Dataset extract:
• • • • • • •
(** A call of [Schedule] leaves no trace in the pending counters,
    whatever it returns, and its channel is no longer registered afterwards,
    provided the result it got is one for its node. *)
Theorem KubeSchedule_clean plan now ch obs published awaited s cl r :
  (forall k, - 2 ^ 63 <= rm_pending s k < 2 ^ 63) ->
  (forall er, awaited = GotResult er -> er_NodeID er = p_NodeID plan) ->
  node_chans r (p_AgentFlowRunID plan) !! p_NodeID plan = None ->
  let '(_, s', _, r') := KubeSchedule plan now ch obs published awaited s cl r in
  (forall k, rm_pending s' k = rm_pending s k) /\
  node_chans r' (p_AgentFlowRunID plan) !! p_NodeID plan = None.
Proof.
  intros Hr Her Hno. unfold KubeSchedule.
  pose proof (ensureCapacity_pending TM (obs TM) (touch now (add_pending TM 1 s)) cl) as Hp1.
  destruct (ensureCapacity TM _ _ _) as [[[e1 b1] s1] cl1]. cbn [fst snd] in Hp1.
  destruct e1 as [e1|].
  { split; [|done]. intros k. cbn. rewrite Hp1. destruct k; cbn; [by apply i64_cancel|done]. }
  set (sb := bool_decide _ && _).
  assert (exists e2 b2 s2 cl2,
    (if sb then ensureCapacity SB (obs SB) (if sb then add_pending SB 1 s1 else s1) cl1
     else (None, false, if sb then add_pending SB 1 s1 else s1, cl1)) = (e2, b2, s2, cl2) /\
    rm_pending s2 = rm_pending (if sb then add_pending SB 1 s1 else s1)) as (e2 & b2 & s2 & cl2 & -> & Hp2).
  { destruct sb; [|by eauto 10].
    pose proof (ensureCapacity_pending SB (obs SB) (add_pending SB 1 s1) cl1) as Hp2.
    destruct (ensureCapacity SB _ _ _) as [[[e2 b2] s2] cl2]. eauto 10. }
  set (fin := add_pending TM (-1) (if sb then add_pending SB (-1) s2 else s2)).
  assert (forall k, rm_pending fin k = rm_pending s k) as Hfin.
  { intros k. unfold fin. destruct sb, k; cbn in *; rewrite Hp2; cbn; rewrite Hp1; cbn;
      by first [apply i64_cancel|done]. }
  pose proof unregister_clears as Hun.
  destruct e2 as [e2|]; [done|]. destruct published; [done|].
  destruct awaited as [er|]; [|done]. split; [done|].
  rewrite <- (Her er eq_refl). apply on_result_clears.
Qed.

(** What a run sees of a task executed by a remote slot worker: the node
    completes with the task's output when the task succeeded, and fails
    otherwise, with a message that no longer says why. *)
Theorem remote_outcome {W} `{TMEnv W} (router : Router W) plan w w1 w2 r p sent jm :
  RouterExecute router plan (plan_scope plan) w = (Ret r, w1) ->
  slot_handler router plan w = (Ret (p, sent), w2) ->
  er_NodeID (status_message p) = p_NodeID plan /\
  let n := p_NodeID plan in
  let jm' := handle_result n plan (result_of plan (status_message p)) jm in
  match r with
  | Ok t =>
      if String.eqb (tr_Error t) ""
      then result_of plan (status_message p) = Ok {| tr_Output := tr_Output t; tr_Error := "" |} /\
           n ∈ jm_completed jm'
      else jm_nodeErrors jm' !! n = Some ("plan " +:+ p_PlanID plan +:+ " failed") /\ n ∈ jm_failed jm'
  | Err _ =>
      jm_nodeErrors jm' !! n = Some ("plan " +:+ p_PlanID plan +:+ " failed") /\ n ∈ jm_failed jm'
  end.
Proof.
  intros Hr Hs. unfold slot_handler in Hs. rewrite Hr in Hs.
  destruct (plan_outcome plan r w1) as [p0 w3] eqn:Ho.
  destruct (emitDownstream _ _) as [sent0 w4]. injection Hs as -> _ _.
  assert (result_of plan (status_message p) = Err ("plan " +:+ p_PlanID plan +:+ " failed") ->
    jm_nodeErrors (handle_result (p_NodeID plan) plan (result_of plan (status_message p)) jm)
      !! p_NodeID plan = Some ("plan " +:+ p_PlanID plan +:+ " failed") /\
    p_NodeID plan ∈ jm_failed (handle_result (p_NodeID plan) plan (result_of plan (status_message p)) jm))
    as Hfail.
  { intros ->. cbn. rewrite lookup_insert_eq. split; [done|set_solver]. }
  unfold plan_outcome in Ho. destruct r as [t|e].
  - destruct (String.eqb (tr_Error t) "") eqn:He; cbn [negb] in Ho.
    + destruct (tm_now w1) as [now w5]. injection Ho as <- _. split; [done|]. cbn zeta.
      assert (result_of plan (status_message (with_outcome plan Success t (Some now)))
              = Ok {| tr_Output := tr_Output t; tr_Error := "" |}) as -> by done.
      split; [done|].
      match goal with |- _ ∈ jm_completed (handle_result ?n plan ?x jm) =>
        destruct (handle_result_spec n plan x jm) as (_ & _ & Hspec) end.
      cbn [result_error tr_Error String.eqb] in Hspec. destruct Hspec as (_ & -> & _). set_solver.
    + injection Ho as <- _. split; [done|]. by apply Hfail.
  - injection Ho as <- _. split; [done|]. by apply Hfail.
Qed.
End Pending.

(** ** Routing *)

Inductive ro_event :=
| RoRegister (run node : string) (ch : nat)
| RoUnregister (run node : string)
| RoResult (run : string) (er : execResult).

Definition ro_step (r : Routing) (e : ro_event) : Routing :=
  match e with
  | RoRegister run node ch => register run node ch r
  | RoUnregister run node => unregister run node r
  | RoResult run er => on_result run er r
  end.

Definition no_routing : Routing := {| ro_results := ∅; ro_subscribed := []; ro_received := ∅ |}.
Definition ro_run (evs : list ro_event) : Routing := fold_left ro_step evs no_routing.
• • • • • • •
Work instruction:
Your task is to retype the whole listing, keeping every word exactly as it is.

Result below:
(** A call of [Schedule] leaves no trace in the pending counters,
    whatever it returns, and its channel is no longer registered afterwards,
    provided the result it got is one for its node. *)
Theorem KubeSchedule_clean plan now ch obs published awaited s cl r :
  (forall k, - 2 ^ 63 <= rm_pending s k < 2 ^ 63) ->
  (forall er, awaited = GotResult er -> er_NodeID er = p_NodeID plan) ->
  node_chans r (p_AgentFlowRunID plan) !! p_NodeID plan = None ->
  let '(_, s', _, r') := KubeSchedule plan now ch obs published awaited s cl r in
  (forall k, rm_pending s' k = rm_pending s k) /\
  node_chans r' (p_AgentFlowRunID plan) !! p_NodeID plan = None.
Proof.
  intros Hr Her Hno. unfold KubeSchedule.
  pose proof (ensureCapacity_pending TM (obs TM) (touch now (add_pending TM 1 s)) cl) as Hp1.
  destruct (ensureCapacity TM _ _ _) as [[[e1 b1] s1] cl1]. cbn [fst snd] in Hp1.
  destruct e1 as [e1|].
  { split; [|done]. intros k. cbn. rewrite Hp1. destruct k; cbn; [by apply i64_cancel|done]. }
  set (sb := bool_decide _ && _).
  assert (exists e2 b2 s2 cl2,
    (if sb then ensureCapacity SB (obs SB) (if sb then add_pending SB 1 s1 else s1) cl1
     else (None, false, if sb then add_pending SB 1 s1 else s1, cl1)) = (e2, b2, s2, cl2) /\
    rm_pending s2 = rm_pending (if sb then add_pending SB 1 s1 else s1)) as (e2 & b2 & s2 & cl2 & -> & Hp2).
  { destruct sb; [|by eauto 10].
    pose proof (ensureCapacity_pending SB (obs SB) (add_pending SB 1 s1) cl1) as Hp2.
    destruct (ensureCapacity SB _ _ _) as [[[e2 b2] s2] cl2]. eauto 10. }
  set (fin := add_pending TM (-1) (if sb then add_pending SB (-1) s2 else s2)).
  assert (forall k, rm_pending fin k = rm_pending s k) as Hfin.
  { intros k. unfold fin. destruct sb, k; cbn in *; rewrite Hp2; cbn; rewrite Hp1; cbn;
      by first [apply i64_cancel|done]. }
  pose proof unregister_clears as Hun.
  destruct e2 as [e2|]; [done|]. destruct published; [done|].
  destruct awaited as [er|]; [|done]. split; [done|].
  rewrite <- (Her er eq_refl). apply on_result_clears.
Qed.

(** What a run sees of a task executed by a remote slot worker: the node
    completes with the task's output when the task succeeded, and fails
    otherwise, with a message that no longer says why. *)
Theorem remote_outcome {W} `{TMEnv W} (router : Router W) plan w w1 w2 r p sent jm :
  RouterExecute router plan (plan_scope plan) w = (Ret r, w1) ->
  slot_handler router plan w = (Ret (p, sent), w2) ->
  er_NodeID (status_message p) = p_NodeID plan /\
  let n := p_NodeID plan in
  let jm' := handle_result n plan (result_of plan (status_message p)) jm in
  match r with
  | Ok t =>
      if String.eqb (tr_Error t) ""
      then result_of plan (status_message p) = Ok {| tr_Output := tr_Output t; tr_Error := "" |} /\
           n ∈ jm_completed jm'
      else jm_nodeErrors jm' !! n = Some ("plan " +:+ p_PlanID plan +:+ " failed") /\ n ∈ jm_failed jm'
  | Err _ =>
      jm_nodeErrors jm' !! n = Some ("plan " +:+ p_PlanID plan +:+ " failed") /\ n ∈ jm_failed jm'
  end.
Proof.
  intros Hr Hs. unfold slot_handler in Hs. rewrite Hr in Hs.
  destruct (plan_outcome plan r w1) as [p0 w3] eqn:Ho.
  destruct (emitDownstream _ _) as [sent0 w4]. injection Hs as -> _ _.
  assert (result_of plan (status_message p) = Err ("plan " +:+ p_PlanID plan +:+ " failed") ->
    jm_nodeErrors (handle_result (p_NodeID plan) plan (result_of plan (status_message p)) jm)
      !! p_NodeID plan = Some ("plan " +:+ p_PlanID plan +:+ " failed") /\
    p_NodeID plan ∈ jm_failed (handle_result (p_NodeID plan) plan (result_of plan (status_message p)) jm))
    as Hfail.
  { intros ->. cbn. rewrite lookup_insert_eq. split; [done|set_solver]. }
  unfold plan_outcome in Ho. destruct r as [t|e].
  - destruct (String.eqb (tr_Error t) "") eqn:He; cbn [negb] in Ho.
    + destruct (tm_now w1) as [now w5]. injection Ho as <- _. split; [done|]. cbn zeta.
      assert (result_of plan (status_message (with_outcome plan Success t (Some now)))
              = Ok {| tr_Output := tr_Output t; tr_Error := "" |}) as -> by done.
      split; [done|].
      match goal with |- _ ∈ jm_completed (handle_result ?n plan ?x jm) =>
        destruct (handle_result_spec n plan x jm) as (_ & _ & Hspec) end.
      cbn [result_error tr_Error String.eqb] in Hspec. destruct Hspec as (_ & -> & _). set_solver.
    + injection Ho as <- _. split; [done|]. by apply Hfail.
  - injection Ho as <- _. split; [done|]. by apply Hfail.
Qed.
End Pending.

(** ** Routing *)

Inductive ro_event :=
| RoRegister (run node : string) (ch : nat)
| RoUnregister (run node : string)
| RoResult (run : string) (er : execResult).

Definition ro_step (r : Routing) (e : ro_event) : Routing :=
  match e with
  | RoRegister run node ch => register run node ch r
  | RoUnregister run node => unregister run node r
  | RoResult run er => on_result run er r
  end.

Definition no_routing : Routing := {| ro_results := ∅; ro_subscribed := []; ro_received := ∅ |}.
Definition ro_run (evs : list ro_event) : Routing := fold_left ro_step evs no_routing.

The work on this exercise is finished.